I know, it’s been absolutely forever since I last posted. So much has happened, too much, to thoroughly catch you up. So I’ll just jump in here and now with what prompts me to reach out today.

I have finally begun posting my paintings on-line, for sale. You can reach them through this link. The host, Daily Paintworks, is a collective of artists. I’ve admired so many of “their” artists, it seems a natural fit. If you would like to purchase anything, payment is handled through Paypal.

I’ve taken this step after years of prompting from many of you suggesting such access. I was initially reluctant, not feeling my work was good enough and that managing a website would be complicated and time consuming when all I wanted to do was paint so I could get better and someone might actually want to buy the work.
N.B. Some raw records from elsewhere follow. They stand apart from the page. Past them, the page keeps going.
(* ===== verification/IterSafe.v ===== *)
(** * Memory safety and progress of the iterator

    [iter_wf]: the state of an iterator over a buffer that holds at least the
    declared number of bytes.  [next_wf] shows that
    [_bson_iter_next_internal] stays inside the buffer (but for one over-read
    of at most four bytes, [binary_overread]), that it always advances, and
    that after a successful call the offsets it leaves behind describe an
    element that lies inside the document ([elem_at]).  The accessors are then
    safe. *)
From S2P Require Import Prelude Memory Strings Format Document Append Lifecycle Iter.

(** ** Well-formed iterators *)

Record iter_wf (it : bson_iter_t) (data : bytes) : Prop := mk_iter_wf {
  wf_raw : i_raw it = Some data;
  wf_len : 0 <= i_len it <= zlen data;
  wf_max : i_len it <= INT_MAX;
  wf_next : 4 <= i_next_off it <= INT_MAX;
  wf_bytes : Forall is_byte (take (Z.to_nat (i_len it)) data);
}.

(** Sizes of the values of fixed size. *)
Definition fixed_size (ty : Z) : option Z :=
  if (ty =? BSON_TYPE_DATE_TIME) || (ty =? BSON_TYPE_DOUBLE) || (ty =? BSON_TYPE_INT64) || (ty =? BSON_TYPE_TIMESTAMP)
  then Some 8
  else if ty =? BSON_TYPE_OID then Some 12
  else if ty =? BSON_TYPE_INT32 then Some 4
  else if ty =? BSON_TYPE_DECIMAL128 then Some 16
  else None.

Definition is_string (ty : Z) : Prop := ty = BSON_TYPE_CODE \/ ty = BSON_TYPE_SYMBOL \/ ty = BSON_TYPE_UTF8.
Definition is_container (ty : Z) : Prop := ty = BSON_TYPE_ARRAY \/ ty = BSON_TYPE_DOCUMENT.
Definition is_empty (ty : Z) : Prop :=
  ty = BSON_TYPE_MAXKEY \/ ty = BSON_TYPE_MINKEY \/ ty = BSON_TYPE_NULL \/ ty = BSON_TYPE_UNDEFINED.

(** [elem_at data o d1 d2 d3 d4 next ty]: the offsets of a well-formed value
    of type [ty] whose bytes start at [o]. *)
Inductive elem_at (data : bytes) (o : Z) : Z -> Z -> Z -> Z -> Z -> Z -> Prop :=
| at_fixed ty n d2 d3 d4 :
    fixed_size ty = Some n -> elem_at data o o d2 d3 d4 (o + n) ty
| at_string ty l d3 d4 :
    is_string ty -> rd_le 4 data o = Ret l -> 1 <= l -> rd data (o + 4 + l - 1) = Ret 0 ->
    elem_at data o o (o + 4) d3 d4 (o + 4 + l) ty
| at_binary l st d4 :
    rd_le 4 data o = Ret l -> 0 <= l -> rd data (o + 4) = Ret st ->
    (st = BSON_SUBTYPE_BINARY_DEPRECATED -> 4 <= l /\ exists n, rd_le 4 data (o + 5) = Ret n /\ u32 (n + 4) = l) ->
    elem_at data o o (o + 4) (o + 5) d4 (o + 5 + l) BSON_TYPE_BINARY
| at_container ty l d2 d3 d4 :
    is_container ty -> rd_le 4 data o = Ret l -> 0 <= l -> elem_at data o o d2 d3 d4 (o + l) ty
| at_bool v d2 d3 d4 :
    rd data o = Ret v -> v = 0 \/ v = 1 -> elem_at data o o d2 d3 d4 (o + 1) BSON_TYPE_BOOL
| at_regex p q d3 d4 :
    o <= p < q -> rd data p = Ret 0 -> rd data q = Ret 0 ->
    elem_at data o o (p + 1) d3 d4 (q + 1) BSON_TYPE_REGEX
| at_dbpointer l d4 :
    rd_le 4 data o = Ret l -> 1 <= l -> rd data (o + 4 + l - 1) = Ret 0 ->
    elem_at data o o (o + 4) (o + 4 + l) d4 (o + 4 + l + 12) BSON_TYPE_DBPOINTER
| at_codewscope l ls ld :
    rd_le 4 data o = Ret l -> rd_le 4 data (o + 4) = Ret ls -> 1 <= ls ->
    rd_le 4 data (o + 8 + ls) = Ret ld -> 4 < ld -> l = 8 + ls + ld ->
    elem_at data o o (o + 4) (o + 8) (o + 8 + ls) (o + l) BSON_TYPE_CODEWSCOPE
| at_empty ty d1 d2 d3 d4 :
    is_empty ty -> elem_at data o d1 d2 d3 d4 o ty.

(** ** Searching for a NUL *)

Lemma find_nul_spec n : forall data o len,
  Z.of_nat n = Z.max 0 (len - o) -> 0 <= o -> len <= zlen data -> len < 2 ^ 32 ->
  (find_nul n data o = Ret None /\ (forall i, o <= i < len -> rd data i <> Ret 0)) \/
  (exists p, find_nul n data o = Ret (Some p) /\ o <= p < len /\ rd data p = Ret 0 /\
     (forall i, o <= i < p -> rd data i <> Ret 0)).
Proof.
  induction n as [|n IH]; intros data o len Hn Ho Hl Hm; cbn [find_nul].
  { left. split; [done|]. intros i Hi. lia. }
  destruct (rd_ret data o) as [c Hc]; [lia|]. rewrite Hc. cbn [mbind outcome_bind].
  destruct (c =? 0) eqn:E; bool_hyps.
  - subst. right. exists o. split; [done|]. split; [lia|]. split; [done|]. intros. lia.
  - rewrite u32_id by lia.
    assert (Hne : forall i, i = o -> rd data i <> Ret 0) by (intros i ->; rewrite Hc; congruence).
    destruct (IH data (o + 1) len) as [[-> H]|(p & -> & Hp & H0 & H)]; try lia.
    + left. split; [done|]. intros i Hi. destruct (Z.eq_dec i o); [auto | apply H; lia].
    + right. exists p. split; [done|]. split; [lia|]. split; [done|].
      intros i Hi. destruct (Z.eq_dec i o); [auto | apply H; lia].
Qed.

Lemma find_nul_from data o len :
  0 <= o -> len <= zlen data -> len < 2 ^ 32 ->
  (find_nul (Z.to_nat (len - o)) data o = Ret None /\ (forall i, o <= i < len -> rd data i <> Ret 0)) \/
  (exists p, find_nul (Z.to_nat (len - o)) data o = Ret (Some p) /\ o <= p < len /\ rd data p = Ret 0 /\
     (forall i, o <= i < p -> rd data i <> Ret 0)).
Proof. intros. apply find_nul_spec; lia. Qed.

(** A little-endian word inside the document. *)
Lemma rd_le_word data len i :
  0 <= i -> i + 4 <= len -> len <= zlen data -> Forall is_byte (take (Z.to_nat len) data) ->
  exists l, rd_le 4 data i = Ret l /\ 0 <= l < 2 ^ 32.
Proof.
  intros Hi Hl Hz Hb. rewrite rd_le_ret by lia. eexists. split; [done|].
  set (w := take (Z.to_nat 4) (drop (Z.to_nat i) data)).
  assert (Hw : Forall is_byte w).
  { assert (w = take (Z.to_nat 4) (drop (Z.to_nat i) (take (Z.to_nat len) data))) as ->.
    { symmetry. apply take_take_drop_le. lia. }
    by apply Forall_take, Forall_drop. }
  pose proof (le_val_range w Hw) as Hr.
  assert (zlen w = 4) as Ew by (unfold w; rewrite zlen_take, zlen_drop; lia).
  rewrite Ew in Hr. change (256 ^ 4) with (2 ^ 32) in Hr. lia.
Qed.

(** ** The cases of the switch *)

(** The parts of the iterator that the switch leaves alone. *)
Definition keeps (it it' : bson_iter_t) : Prop :=
  i_raw it' = i_raw it /\ i_len it' = i_len it /\ i_off it' = i_off it /\ i_type it' = i_type it /\
  i_key it' = i_key it.

Definition describes (data : bytes) (o : Z) (it : bson_iter_t) (ty : Z) : Prop :=
  elem_at data o (i_d1 it) (i_d2 it) (i_d3 it) (i_d4 it) (i_next_off it) ty.

(** One case of the switch: it returns, and if the offset it sets passes the
    final check then the value is well formed. *)
Definition case_ok (data : bytes) (len o : Z) (it : bson_iter_t) (ty : Z) (r : outcome (bool * bson_iter_t)) : Prop :=
  exists ok it', r = Ret (ok, it') /\
    (ok = true -> i_next_off it' < len -> keeps it it' /\ describes data o it' ty).

(** Four bytes that [_bson_iter_next_internal] may read behind the document. *)
Definition binary_overread (data : bytes) (len o : Z) : Prop :=
  o + 4 < len /\ rd data (o + 4) = Ret BSON_SUBTYPE_BINARY_DEPRECATED /\ zlen data < o + 9.

Section Cases.
Context (data : bytes) (len o : Z) (it : bson_iter_t).
Context (Ho : 6 <= o <= len) (Hlen : len <= zlen data) (Hmax : len <= INT_MAX).
Context (Hb : Forall is_byte (take (Z.to_nat len) data)) (Hd1 : i_d1 it = o).

Lemma case_err ty e : case_ok data len o it ty (Ret (false, set_err it e)).
Proof. by exists false, (set_err it e). Qed.

Ltac word off l E Hl := destruct (rd_le_word data len off) as (l & E & Hl); [lia | lia | done | done |].
Ltac fail_case := eexists false, _; split; [reflexivity | done].

Lemma next_string_ok ty : is_string ty -> case_ok data len o it ty (next_string it data len o).
Proof using Ho Hlen Hmax Hb Hd1.
  intros Hty. unfold next_string, INT_MAX in *. rewrite (u32_id (o + 4)) by lia.
  destruct (o + 4 >=? len) eqn:E0; [apply case_err|]. cbn zeta.
  change (i_d1 (set_d2 it (o + 4))) with (i_d1 it). rewrite Hd1.
  word o l E Hl. rewrite E. cbn [mbind outcome_bind]. rewrite (u32_id (len - _)) by lia.
  destruct (l >? len - (o + 4)) eqn:E1; [fail_case|]. rewrite (u32_id (o + 4 + l)) by lia.
  cbn [i_next_off set_next i_d2 set_d2 set_d].
  destruct ((l =? 0) || (o + 4 + l >=? len)) eqn:E2; [fail_case|]. bool_hyps.
  destruct (rd_ret data (o + 4 + (l - 1))) as [c Hc]; [lia|]. rewrite Hc. cbn [mbind outcome_bind].
  destruct (c =? 0) eqn:E3; cbn [negb]; [|fail_case]. bool_hyps. subst c.
  eexists true, _. split; [reflexivity|]. intros _ _. split; [done|].
  unfold describes. cbn. rewrite Hd1. apply at_string; [done | done | lia | by rewrite <- Hc; f_equal; lia].
Qed.

Lemma next_binary_ok :
  case_ok data len o it BSON_TYPE_BINARY (next_binary it data len o) \/
  (next_binary it data len o = Oob /\ binary_overread data len o).
Proof using Ho Hlen Hmax Hb Hd1.
  unfold next_binary, INT_MAX in *. rewrite (u32_id (len - 4)) by lia.
  destruct (o >=? len - 4) eqn:E0; [left; apply case_err|].
  rewrite (u32_id (o + 4)), (u32_id (o + 5)) by lia. cbn zeta.
  change (i_d1 (set_d3 _ _)) with (i_d1 it). rewrite Hd1.
  word o l E Hl. rewrite E. cbn [mbind outcome_bind]. rewrite (u32_id (len - o)) by lia.
  destruct (l >=? len - o) eqn:E1; [left; fail_case|].
  change (i_d2 (set_d3 _ _)) with (o + 4). change (i_d3 (set_d3 _ _)) with (o + 5).
  destruct (rd_ret data (o + 4)) as [st Hst]; [lia|]. rewrite Hst. cbn [mbind outcome_bind].
  rewrite (u32_id (o + 5 + l)) by lia.
  destruct (st =? BSON_SUBTYPE_BINARY_DEPRECATED) eqn:E2; bool_hyps.
  - destruct (l <? 4) eqn:E3; [left; fail_case|]. bool_hyps. subst st.
    destruct (Z.lt_ge_cases (zlen data) (o + 9)).
    { right. split; [by rewrite rd_le_oob by lia|]. split; [lia | done]. }
    left.
    rewrite (rd_le_ret 4 data (o + 5)) by lia. cbn [mbind outcome_bind]. set (n := le_val _).
    destruct (u32 (n + 4) =? l) eqn:E4; cbn [negb]; [|fail_case]. bool_hyps.
    eexists true, _. split; [reflexivity|]. intros _ _. split; [done|]. unfold describes. cbn. rewrite Hd1.
    apply at_binary with BSON_SUBTYPE_BINARY_DEPRECATED; [done | lia | done |]. intros _. split; [lia|].
    exists n. split; [|done]. by rewrite rd_le_ret by lia.
  - left. eexists true, _. split; [reflexivity|]. intros _ _. split; [done|]. unfold describes. cbn. rewrite Hd1.
    apply at_binary with st; [done | lia | done | done].
Qed.

Lemma next_document_ok ty : is_container ty -> case_ok data len o it ty (next_document it data len o).
Proof using Ho Hlen Hmax Hb Hd1.
  intros Hty. unfold next_document, INT_MAX in *. rewrite (u32_id (len - 4)) by lia.
  destruct (o >=? len - 4) eqn:E0; [apply case_err|]. rewrite Hd1.
  word o l E Hl. rewrite E. cbn [mbind outcome_bind]. rewrite (u32_id (len - o)) by lia.
  destruct ((l >? len) || (l >? len - o)) eqn:E1; [fail_case|]. bool_hyps. rewrite u32_id by lia.
  eexists true, _. split; [reflexivity|]. intros _ _. split; [done|]. unfold describes. cbn. rewrite Hd1.
  by apply at_container; [done | done | lia].
Qed.

Lemma next_bool_ok : case_ok data len o it BSON_TYPE_BOOL (next_bool it data len o).
Proof using Ho Hlen Hmax Hd1.
  unfold next_bool, INT_MAX in *. rewrite Hd1. destruct (o >=? len) eqn:E0; [apply case_err|].
  destruct (rd_ret data o) as [v Hv]; [lia|]. rewrite Hv. cbn [mbind outcome_bind].
  destruct (negb (v =? 0) && negb (v =? 1)) eqn:E; [fail_case|]. rewrite u32_id by lia.
  eexists true, _. split; [reflexivity|]. intros _ _. split; [done|]. unfold describes. cbn. rewrite Hd1.
  apply at_bool with v; [done|]. destruct (v =? 0) eqn:?, (v =? 1) eqn:?; bool_hyps; try done; lia.
Qed.

Lemma next_dbpointer_ok : case_ok data len o it BSON_TYPE_DBPOINTER (next_dbpointer it data len o).
Proof using Ho Hlen Hmax Hb Hd1.
  unfold next_dbpointer, INT_MAX in *. rewrite (u32_id (len - 4)) by lia.
  destruct (o >=? len - 4) eqn:E0; [apply case_err|]. rewrite (u32_id (o + 4)) by lia. cbn zeta.
  change (i_d1 (set_d2 it (o + 4))) with (i_d1 it). rewrite Hd1.
  word o l E Hl. rewrite E. cbn [mbind outcome_bind]. rewrite (u32_id (len - o - 4)) by lia.
  destruct ((l =? 0) || (l >? len - o - 4)) eqn:E1; [fail_case|]. bool_hyps.
  destruct (rd_ret data (o + l + 3)) as [c Hc]; [lia|]. rewrite Hc. cbn [mbind outcome_bind].
  destruct (c =? 0) eqn:E3; cbn [negb]; [|fail_case]. bool_hyps. subst c.
  rewrite !u32_id by lia. eexists true, _. split; [reflexivity|]. intros _ _. split; [done|].
  unfold describes. cbn. rewrite Hd1. apply at_dbpointer; [done | lia | by rewrite <- Hc; f_equal; lia].
Qed.

Lemma next_codewscope_ok : case_ok data len o it BSON_TYPE_CODEWSCOPE (next_codewscope it data len o).
Proof using Ho Hlen Hmax Hb Hd1.
  unfold next_codewscope, INT_MAX in *.
  destruct (len <? 19) eqn:E00; [apply case_err|]. cbn [orb]. bool_hyps. rewrite (u32_id (len - 14)) by lia.
  destruct (o >=? len - 14) eqn:E0; [apply case_err|].
  rewrite (u32_id (o + 4)), (u32_id (o + 8)) by lia. cbn zeta.
  change (i_d1 (set_d3 _ _)) with (i_d1 it). rewrite Hd1.
  word o l E Hl. rewrite E. cbn [mbind outcome_bind]. rewrite (u32_id (len - o)) by lia.
  destruct ((l <? 14) || (l >=? len - o)) eqn:E1; [fail_case|]. bool_hyps. rewrite (u32_id (o + l)) by lia.
  change (i_next_off (set_next _ ?n)) with n. change (i_d2 (set_next _ _)) with (o + 4).
  destruct (o + l >=? len) eqn:E2; [fail_case|].
  word (o + 4) ls Es Hls. rewrite Es. cbn [mbind outcome_bind]. rewrite (u32_id (len - o - 4 - 4)) by lia.
  destruct ((ls =? 0) || (ls >=? len - o - 4 - 4)) eqn:E3; [fail_case|]. bool_hyps.
  rewrite (u32_id (o + 4 + 4 + ls + 4)), (u32_id (o + 4 + 4 + ls)) by lia.
  destruct (o + 4 + 4 + ls + 4 >=? o + l) eqn:E4; [fail_case|].
  change (i_d4 (set_d4 _ ?n)) with n. change (i_next_off (set_d4 _ _)) with (o + l).
  word (o + 4 + 4 + ls) ld Ed Hld. rewrite Ed. cbn [mbind outcome_bind].
  destruct (u32 (o + 4 + 4 + ls + ld) =? o + l) eqn:E5; cbn [negb]; [|fail_case]. bool_hyps.
  assert (l = 8 + ls + ld /\ 4 < ld) as [El Hd4]
    by (unfold u32 in E5; Z.to_euclidean_division_equations; lia).
  eexists true, _. split; [reflexivity|]. intros _ _. split; [done|]. unfold describes. cbn. rewrite Hd1.
  replace (o + 4 + 4 + ls) with (o + 8 + ls) in * by lia.
  by apply at_codewscope with ld; [done | done | lia | done | lia | lia].
Qed.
Daily Paintworks is pretty easy. Feel free to give me feedback!

I’ve been painting, and painting and painting. I took an amazing workshop in January with Doug Fryer which gave me more tools with which to play. Doug introduced wide palette knife application of pre-mixed paint, tapping the color onto the fabric-covered board with skill and abandon, leading to unexpected and exciting results. Though much of my recent work has become more “real”, I continue to strive toward abstraction. I have more confidence I will break down that hurdle.

Another update, I have dropped, almost entirely, off Facebook and begun posting my work on Instagram.

Finally, I’ll post some recent work!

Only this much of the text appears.